You can also control whether application-level errors are retried, and even which application-level errors are retried, via the retry_exceptions argument. This is False by default, so if your application code within the Ray task raises an exception, this failure will not be retried. This is to ensure that Ray is not retrying non-idempotent tasks when they have partially executed. However, if your tasks are idempotent, then you can enable application-level error retries with retry_exceptions=True, or even retry a specific set of application-level errors (such as a class of exception types that you know to be transient) by providing an allowlist of exceptions:

import numpy as np
import os
import ray
import time

ray.init(ignore_reinit_error=True)

class RandomError(Exception):
    pass

@ray.remote(max_retries=1, retry_exceptions=True)
def potentially_fail(failure_probability):
    if failure_probability < 0 or failure_probability > 1:
        raise ValueError(
            "failure_probability must be between 0 and 1, but got: "
            f"{failure_probability}"
        )
    time.sleep(0.2)
    if np.random.random() < failure_probability:
        raise RandomError("Failed!")
    return 0

for _ in range(3):
    try:
        # If this task crashes, Ray will retry it up to one additional
        # time. If either of the attempts succeeds, the call to ray.get
        # below will return normally. Otherwise, it will raise an
        # exception.
        ray.get(potentially_fail.remote(0.5))
        print('SUCCESS')
    except RandomError:
        print('FAILURE')

# Provide the exceptions that we want to retry as an allowlist.
retry_on_exception = potentially_fail.options(retry_exceptions=[RandomError])
try:
    # This will fail since we're passing in -1 for the failure_probability,
    # which will raise a ValueError in the task and does not match the RandomError
    # exception that we provided.
    ray.get(retry_on_exception.remote(-1))
except ValueError:
    print("FAILED AS EXPECTED")
else:
    raise RuntimeError("An exception should be raised so this shouldn't be reached.")

# These will retry on the RandomError exception.
for _ in range(3):
    try:
        # If this task crashes, Ray will retry it up to one additional
        # time.

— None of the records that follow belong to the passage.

(* ===== verification/Encoding.v ===== *)
(** * Encodings of Go's standard library the program uses

    [encoding/base64] (StdEncoding), [encoding/hex] and the part of
    [encoding/json] that writes a [map[string]string]: the annotations of a
    MachineDeployment are hashed in that form. *)

From S2P Require Import Prelude GoStrings.

Definition byte_values (s : string) : list N := map N_of_ascii (list_ascii_of_string s).
Definition of_byte_values (l : list N) : string := string_of_list_ascii (map ascii_of_N l).

Lemma of_byte_values_byte_values s : of_byte_values (byte_values s) = s.
Proof.
  unfold of_byte_values, byte_values. rewrite map_map.
  rewrite (map_ext _ (fun x => x)) by apply ascii_N_embedding.
  rewrite map_id. apply string_of_list_ascii_of_string.
Qed.

Lemma byte_values_bound s : Forall (fun n => (n < 256)%N) (byte_values s).
Proof.
  unfold byte_values. apply List.Forall_map, List.Forall_forall. intros c _. apply N_ascii_bounded.
Qed.

(** ** base64 *)

Definition b64_char (n : N) : ascii :=
  if (n <? 26)%N then ascii_of_N (65 + n)
  else if (n <? 52)%N then ascii_of_N (71 + n)
  else if (n <? 62)%N then ascii_of_N (n - 4)
  else if (n =? 62)%N then "+"%char else "/"%char.

Definition b64_value (c : ascii) : option N :=
  let n := N_of_ascii c in
  if (65 <=? n)%N && (n <=? 90)%N then Some (n - 65)%N
  else if (97 <=? n)%N && (n <=? 122)%N then Some (n - 71)%N
  else if (48 <=? n)%N && (n <=? 57)%N then Some (n + 4)%N
  else if (n =? 43)%N then Some 62%N
  else if (n =? 47)%N then Some 63%N
  else None.

Fixpoint b64_encode (l : list N) : list ascii :=
  match l with
  | a :: b :: c :: l' =>
      b64_char (a / 4) :: b64_char ((a mod 4) * 16 + b / 16) ::
      b64_char ((b mod 16) * 4 + c / 64) :: b64_char (c mod 64) :: b64_encode l'
  | [a; b] =>
      [b64_char (a / 4); b64_char ((a mod 4) * 16 + b / 16); b64_char ((b mod 16) * 4); "="%char]
  | [a] => [b64_char (a / 4); b64_char ((a mod 4) * 16); "="%char; "="%char]
  | [] => []
  end.

(** [base64.StdEncoding.EncodeToString] *)
Definition EncodeToString (s : string) : string :=
  string_of_list_ascii (b64_encode (byte_values s)).

(** Groups of four; padding only at the end.  The decoder is not strict: the
    unused low bits of a padded group are dropped. *)
Fixpoint b64_decode (l : list ascii) : option (list N) :=
  match l with
  | [] => Some []
  | c1 :: c2 :: c3 :: c4 :: l' =>
      v1 ← b64_value c1; v2 ← b64_value c2;
      if ascii_dec c3 "=" then
        if ascii_dec c4 "=" then
          match l' with [] => Some [(v1 * 4 + v2 / 16) mod 256]%N | _ => None end
        else None
      else
        v3 ← b64_value c3;
        if ascii_dec c4 "=" then
          match l' with
          | [] => Some [(v1 * 4 + v2 / 16) mod 256; (v2 * 16 + v3 / 4) mod 256]%N
          | _ => None
          end
        else
          v4 ← b64_value c4; r ← b64_decode l';
          Some ((v1 * 4 + v2 / 16) mod 256 :: (v2 * 16 + v3 / 4) mod 256 :: (v3 * 64 + v4) mod 256 :: r)%N
  | _ => None
  end.

Definition is_newline (c : ascii) : bool :=
  if ascii_dec c "010" then true else if ascii_dec c "013" then true else false.

(** [base64.StdEncoding.DecodeString]: carriage returns and line feeds are
    ignored wherever they stand. *)
Definition DecodeString (s : string) : result string :=
  match b64_decode (List.filter (fun c => negb (is_newline c)) (list_ascii_of_string s)) with
  | Some l => Ok (of_byte_values l)
  | None => Err (LibError "base64.StdEncoding.DecodeString" s "illegal base64 data")
  end.

Lemma N_lt_list (P : N -> Prop) (n : nat) :
  Forall P (map N.of_nat (seq 0 n)) -> forall m, (m < N.of_nat n)%N -> P m.
Proof.
  intros H m Hm. apply (proj1 (List.Forall_forall P _)) with (x := m) in H; [done|].
  apply in_map_iff. exists (N.to_nat m). split; [lia|]. apply in_seq. lia.
Qed.

Lemma b64_value_char n : (n < 64)%N ->
  b64_value (b64_char n) = Some n /\ b64_char n <> "="%char /\ is_newline (b64_char n) = false.
Proof.
  revert n. apply (N_lt_list (fun n => b64_value (b64_char n) = Some n /\ b64_char n <> "="%char
    /\ is_newline (b64_char n) = false) 64).
  repeat (constructor; [vm_compute; split_and!; [done|discriminate|done]|]). constructor.
Qed.

Lemma list_ind3 {A} (P : list A -> Prop) :
  P [] -> (forall a, P [a]) -> (forall a b, P [a; b]) ->
  (forall a b c l, P l -> P (a :: b :: c :: l)) -> forall l, P l.
Proof.
  intros H0 H1 H2 H3 l. enough (P l /\ (forall a, P (a :: l)) /\ (forall a b, P (a :: b :: l))) by tauto.
  induction l as [|x l (IH1 & IH2 & IH3)]; naive_solver.
Qed.

Lemma b64_no_newline l :
  Forall (fun n => (n < 256)%N) l ->
  List.filter (fun c => negb (is_newline c)) (b64_encode l) = b64_encode l.
Proof.
  induction l as [|a|a b|a b c l IH] using list_ind3; intros Hl;
    repeat match goal with H : Forall _ (_ :: _) |- _ => apply Forall_cons in H as [? H] end;
    cbn [b64_encode List.filter];
    repeat match goal with |- context [is_newline (b64_char ?e)] =>
      rewrite (proj2 (proj2 (b64_value_char e ltac:(zify; Z.to_euclidean_division_equations; lia)))) end;
    cbn [negb]; try done.
  by rewrite IH.
Qed.

Lemma b64_decode_encode l :
  Forall (fun n => (n < 256)%N) l -> b64_decode (b64_encode l) = Some l.
Proof.
  induction l as [|a|a b|a b c l IH] using list_ind3; intros Hl;
    repeat match goal with H : Forall _ (_ :: _) |- _ => apply Forall_cons in H as [? H] end;
    cbn [b64_encode b64_decode]; [done|..];
    repeat match goal with |- context [b64_value (b64_char ?e)] =>
      rewrite (proj1 (b64_value_char e ltac:(zify; Z.to_euclidean_division_equations; lia)));
      cbn [mbind option_bind] end;
    repeat match goal with |- context [ascii_dec (b64_char ?e) "="] =>
      destruct (ascii_dec (b64_char e) "="%char) as [Heq|_];
      [by destruct (b64_value_char e ltac:(zify; Z.to_euclidean_division_equations; lia)) as (_ & [] & _)|] end;
    cbn.
  - do 2 f_equal. zify; Z.to_euclidean_division_equations; lia.
  - do 2 f_equal; [|f_equal]; zify; Z.to_euclidean_division_equations; lia.
  - rewrite IH by done. cbn. do 2 f_equal; [|f_equal; [|f_equal]];
      zify; Z.to_euclidean_division_equations; lia.
Qed.

Lemma DecodeString_EncodeToString s : DecodeString (EncodeToString s) = Ok s.
Proof.
  unfold DecodeString, EncodeToString. rewrite list_ascii_of_string_of_list_ascii.
  pose proof (byte_values_bound s) as Hb.
  by rewrite b64_no_newline, b64_decode_encode, of_byte_values_byte_values.
Qed.

(** ** hex *)

Definition hex_digit (n : N) : ascii :=
  if (n <? 10)%N then ascii_of_N (48 + n) else ascii_of_N (87 + n).

(** [hex.EncodeToString] *)
Fixpoint hex_EncodeToString (s : string) : string :=
  match s with
  | EmptyString => EmptyString
  | String c s' =>
      String (hex_digit (N_of_ascii c / 16))
        (String (hex_digit (N_of_ascii c mod 16)) (hex_EncodeToString s'))
  end.

Lemma hex_digit_inj a b : (a < 16)%N -> (b < 16)%N -> hex_digit a = hex_digit b -> a = b.
Proof.
  revert a. apply (N_lt_list (fun a => (b < 16)%N -> hex_digit a = hex_digit b -> a = b) 16).
  repeat (constructor; [intros Hb; revert b Hb;
    apply (N_lt_list (fun b => hex_digit _ = hex_digit b -> _ = b) 16);
    repeat (constructor; [vm_compute; congruence|]); constructor|]).
  constructor.
Qed.

#[export] Instance hex_EncodeToString_inj : Inj (=) (=) hex_EncodeToString.
Proof.
  intros s1. induction s1 as [|c1 s1 IH]; intros [|c2 s2]; cbn; [done..|].
  intros [= H1 H2 Hs]. pose proof (N_ascii_bounded c1). pose proof (N_ascii_bounded c2).
  apply hex_digit_inj in H1; [|zify; Z.to_euclidean_division_equations; lia..].
  apply hex_digit_inj in H2; [|zify; Z.to_euclidean_division_equations; lia..].
  f_equal; [|by apply IH].
  rewrite <-(ascii_N_embedding c1), <-(ascii_N_embedding c2). f_equal.
  rewrite (N.div_mod (N_of_ascii c1) 16), (N.div_mod (N_of_ascii c2) 16) by lia. congruence.
Qed.

(** ** JSON strings *)

Definition in_range (lo hi : N) (c : ascii) : bool :=
  ((lo <=? N_of_ascii c) && (N_of_ascii c <=? hi))%N.
Definition cont_byte (c : ascii) : bool := in_range 128 191 c.

(** Number of bytes of the valid UTF-8 encoding at the head of [s], 0 if the
    head is not a valid encoding ([utf8.DecodeRune] gives [RuneError]). *)
Definition utf8_width (s : string) : nat :=
  match s with
  | EmptyString => 0
  | String c1 s1 =>
      if in_range 0 127 c1 then 1
      else match s1 with
      | EmptyString => 0
      | String c2 s2 =>
          if in_range 194 223 c1 && cont_byte c2 then 2
          else match s2 with
          | EmptyString => 0
          | String c3 s3 =>
              let second3 :=
                if in_range 224 224 c1 then in_range 160 191 c2
                else if in_range 237 237 c1 then in_range 128 159 c2
                else in_range 225 239 c1 && cont_byte c2 in
              if second3 && cont_byte c3 then 3
              else match s3 with
              | EmptyString => 0
              | String c4 _ =>
                  let second4 :=
                    if in_range 240 240 c1 then in_range 144 191 c2
                    else if in_range 244 244 c1 then in_range 128 143 c2
                    else in_range 241 243 c1 && cont_byte c2 in
                  if second4 && cont_byte c3 && cont_byte c4 then 4 else 0
              end
          end
      end
  end.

If either of the attempts succeeds, the call to ray.get
        # below will return normally. Otherwise, it will raise an
        # exception.
        ray.get(retry_on_exception.remote(0.5))
        print('SUCCESS')
    except RandomError:
        print('FAILURE AFTER RETRIES')

The semantics for each of the potential retry_exceptions values are as follows:

  • retry_exceptions=False (default): Application-level errors are not retried.

  • retry_exceptions=True: All application-level errors are retried.

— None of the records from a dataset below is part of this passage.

(** Encoding and parsing a query gives the values back.  A key with no value
    leaves no trace in an encoded query. *)
Lemma ParseQuery_Encode (v : Values) :
  (forall k, v !! k <> Some []) -> ParseQuery (Encode v) = (v, None).
Proof.
  intros Hv. unfold ParseQuery, Encode.
  destruct (fold_encode_keys v (sorted_keys v) ∅ None)
    as (m' & Hf & Hm'); [apply NoDup_sorted_keys|done|done|].
  assert (m' = v) as ->.
  { apply map_eq. intros k. rewrite Hm'. case_decide as Hk; [done|].
    rewrite elem_of_sorted_keys, <-eq_None_not_Some in Hk. by rewrite Hk. }
  destruct (encode_pieces v) as [|p ps] eqn:E.
  - unfold encode_pieces in E. rewrite E in Hf. cbn in *. by simplify_eq.
  - rewrite <-E, Split_Join; [done|by rewrite E|apply encode_pieces_safe].
Qed.

(** Deleting a key from a query and encoding the rest leaves every other
    parameter as it was. *)
Lemma ParseQuery_Encode_Del (q k : string) :
  let v := (ParseQuery q).1 in
  (forall k', v !! k' <> Some []) ->
  ParseQuery (Encode (Del v k)) = (delete k v, None).
Proof.
  intros v Hv. apply ParseQuery_Encode. intros k'. unfold Del.
  rewrite lookup_delete. case_decide; [done|]. apply Hv.
Qed.

(** [ParseQuery] never yields a key without a value. *)
Lemma ParseQuery_no_empty q k : (ParseQuery q).1 !! k <> Some [].
Proof.
  unfold ParseQuery.
  assert (H0 : forall k, (∅ : Values) !! k <> Some []) by done.
  revert H0. generalize (∅ : Values) (@None error).
  induction (Split q "&") as [|p ps IH]; intros m err Hm; [apply Hm|].
  cbn [fold_left]. destruct (parse_pair (m, err) p) as [m1 err1] eqn:E.
  apply IH. unfold parse_pair in E.
  destruct (Contains p ";"); simplify_eq/=; [done|].
  destruct (decide (p = "")); simplify_eq/=; [done|].
  destruct (cut_eq p) as [key value].
  destruct (unescape key) as [key'|]; simplify_eq/=; [|done].
  destruct (unescape value) as [value'|]; simplify_eq/=; [|done].
  intros k'. unfold add. rewrite lookup_insert. case_decide; [|apply Hm].
  by destruct (default [] (m !! key')).
Qed.
End url.

(** Documented behaviour of [net/url]: [RawQuery] is a field of the URL, and
    printing a parsed URL with another encoded query gives a URL that parses to
    that query and the same host. *)
Class NetURLLaws `{NetURL} := {
  url_RawQuery_set q u : url_RawQuery (url_set_RawQuery q u) = q;
  url_Parse_String s u v :
    url_Parse s = Ok u ->
    exists u', url_Parse (url_String (url_set_RawQuery (url.Encode v) u)) = Ok u' /\
      url_RawQuery u' = url.Encode v /\ url_Host u' = url_Host u
}.

(** ** A splitter for evaluating the model

    Cuts off the fragment at the first '#' and the query at the first '?'; the
    host is what stands between "//" and the next '/', less the user
    information.  Percent-encoding and the validation of ports are left out. *)
Module SplitURL.

Record t := { pre : string; query : string; fragment : option string }.

Definition cut (s : string) (sep : ascii) : string * option string :=
  match SplitN2 s sep with [a; b] => (a, Some b) | _ => (s, None) end.

Definition control (c : ascii) : bool :=
  let n := N_of_ascii c in ((n <? 32) || (n =? 127))%N.
Fixpoint has_control (s : string) : bool :=
  match s with EmptyString => false | String c s' => control c || has_control s' end.

Definition Parse (s : string) : result t :=
  if has_control s then Err (LibError "url.Parse" s "invalid control character in URL")
  else
    let '(u, frag) := cut s "#" in
    let '(p, q) := cut u "?" in
    if HasPrefix p ":" then Err (LibError "url.Parse" s "missing protocol scheme")
    else Ok {| pre := p; query := default "" q; fragment := frag |}.

(** What follows the first "//". *)
Fixpoint after_slashes (s : string) : option string :=
  match s with
  | EmptyString => None
  | String c s' => match strip_prefix "//" s with Some r => Some r | None => after_slashes s' end
  end.

Definition Host (u : t) : string :=
  match after_slashes (pre u) with
  | Some r => List.last (Split (fst (cut r "/")) "@") ""
  | None => ""
  end.
Definition Hostname (u : t) : string := fst (cut (Host u) ":").
Definition Port (u : t) : string := default "" (snd (cut (Host u) ":")).
Definition set_RawQuery (q : string) (u : t) : t :=
  {| pre := pre u; query := q; fragment := fragment u |}.
Definition to_String (u : t) : string :=
  pre u +:+ (if decide (query u = "") then "" else "?" +:+ query u)
    +:+ match fragment u with Some f => "#" +:+ f | None => "" end.

#[export] Instance splitter : NetURL :=
  {| URL := t; url_Parse := Parse; url_Host := Host; url_Hostname := Hostname; url_Port := Port;
     url_RawQuery := query; url_set_RawQuery := set_RawQuery; url_String := to_String |}.

Lemma has_control_app a b : has_control (a +:+ b) = has_control a || has_control b.
Proof.
  induction a as [|c a IH]; [done|]. rewrite append_cons. cbn. by rewrite IH, orb_assoc.
Qed.

Lemma cut_none s sep : Contains s sep = false -> cut s sep = (s, None).
Proof. intros H. unfold cut. by rewrite SplitN2_no_sep. Qed.

Lemma cut_app a s sep : Contains a sep = false -> cut (a +:+ String sep s) sep = (a, Some s).
Proof. intros H. unfold cut. by rewrite SplitN2_cut. Qed.

Lemma cut_spec s sep a o :
  cut s sep = (a, o) ->
  Contains a sep = false /\ s = a +:+ match o with Some b => String sep b | None => "" end.
Proof.
  unfold cut. pose proof (SplitN2_spec s sep) as Hs.
  destruct (SplitN2 s sep) as [|x [|y [|z l]]] eqn:E; intros [= <- <-];
    rewrite ?append_nil_r; naive_solver.
Qed.

Lemma query_no_control s : all_bytes url.query_byte s = true -> has_control s = false.
Proof.
  induction s as [|c s IH]; [done|]. cbn. intros [Hc Hs]%andb_true_iff.
  rewrite (IH Hs), orb_false_r. revert Hc.
  destruct c as [[] [] [] [] [] [] [] []]; reflexivity || discriminate.
Qed.

(** The parts of a parsed URL. *)
Lemma Parse_parts s u :
  Parse s = Ok u ->
  Contains (pre u) "#" = false /\ Contains (pre u) "?" = false /\
  has_control (pre u) = false /\ HasPrefix (pre u) ":" = false /\
  has_control (default "" (fragment u)) = false.
Proof.
  unfold Parse. destruct (has_control s) eqn:Hc; [done|].
  destruct (cut s "#") as [u0 frag] eqn:E1, (cut u0 "?") as [p q] eqn:E2.
  destruct (HasPrefix p ":") eqn:Hp; intros [= <-]; cbn.
  apply cut_spec in E1 as [H1 ->], E2 as [H2 ->].
  rewrite !has_control_app in Hc. rewrite Contains_app in H1.
  apply orb_false_iff in Hc as [[? ?]%orb_false_iff Hf]. apply orb_false_iff in H1 as [? ?].
  split_and!; try done. by destruct frag; cbn in Hf.
Qed.

#[export] Instance splitter_laws : NetURLLaws.
Proof.
  split; [done|]. intros s u v Hu. apply Parse_parts in Hu as (H1 & H2 & H3 & H4 & H5).
  pose proof (url.Encode_bytes v) as Hq. set (q := url.Encode v) in *. clearbody q.
  exists (set_RawQuery q u). split; [|by split].
  cbn. unfold to_String, Parse. cbn [pre query fragment set_RawQuery].
  set (qs := if decide (q = "") then "" else "?" +:+ q).
  assert (Hqs : has_control qs = false /\ Contains qs "#" = false).
  { clear -Hq. unfold qs. destruct (decide _); [done|].
    split; [exact (query_no_control q Hq)|].
    apply (all_bytes_Contains url.query_byte q "#"); done. }
  destruct Hqs as [Hqs1 Hqs2].
  assert (has_control match fragment u with Some f => "#" +:+ f | None => "" end = false) as Hf
    by (destruct (fragment u); done).
  rewrite !has_control_app, H3, Hqs1, Hf. cbn [orb].
  assert (cut (pre u +:+ qs +:+ match fragment u with Some f => "#" +:+ f | None => "" end) "#"
          = (pre u +:+ qs, fragment u)) as ->.
  { rewrite <-append_assoc. assert (Contains (pre u +:+ qs) "#" = false)
      by (by rewrite Contains_app, H1, Hqs2).
    destruct (fragment u); [by apply cut_app|]. rewrite append_nil_r. by apply cut_none. }
  assert (cut (pre u +:+ qs) "?" = (pre u, if decide (q = "") then None else Some q)) as ->.
  { unfold qs. destruct (decide _); [rewrite append_nil_r; by apply cut_none|by apply cut_app]. }
  rewrite H4. unfold set_RawQuery. by destruct (decide (q = "")) as [->|].
Qed.
End SplitURL.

  • retry_exceptions=[Exc1, Exc2]: Application-level errors that are instances of either Exc1 or Exc2 are retried.

Lineage-based Object Reconstruction

Ray also implements lineage reconstruction to recover task outputs that are lost from the distributed object store. This can occur during node failures. Ray will first automatically attempt to recover the value by looking for copies of the same object on other nodes. If none are found, then Ray will automatically recover the value by re-executing the task that created the value. Arguments to the task are recursively reconstructed with the same method.

Note that lineage reconstruction can cause higher than usual driver memory usage because the driver keeps the descriptions of any tasks that may be re-executed in case of a failure. To limit the amount of memory used by lineage, set the environment variable RAY_max_lineage_bytes (default 1GB) to evict lineage if the threshold is exceeded.

To disable this behavior, set the environment variable RAY_lineage_pinning_enabled=0 during ray start or ray.init. With this setting, if there are no copies of an object left, an ObjectLostError will be raised.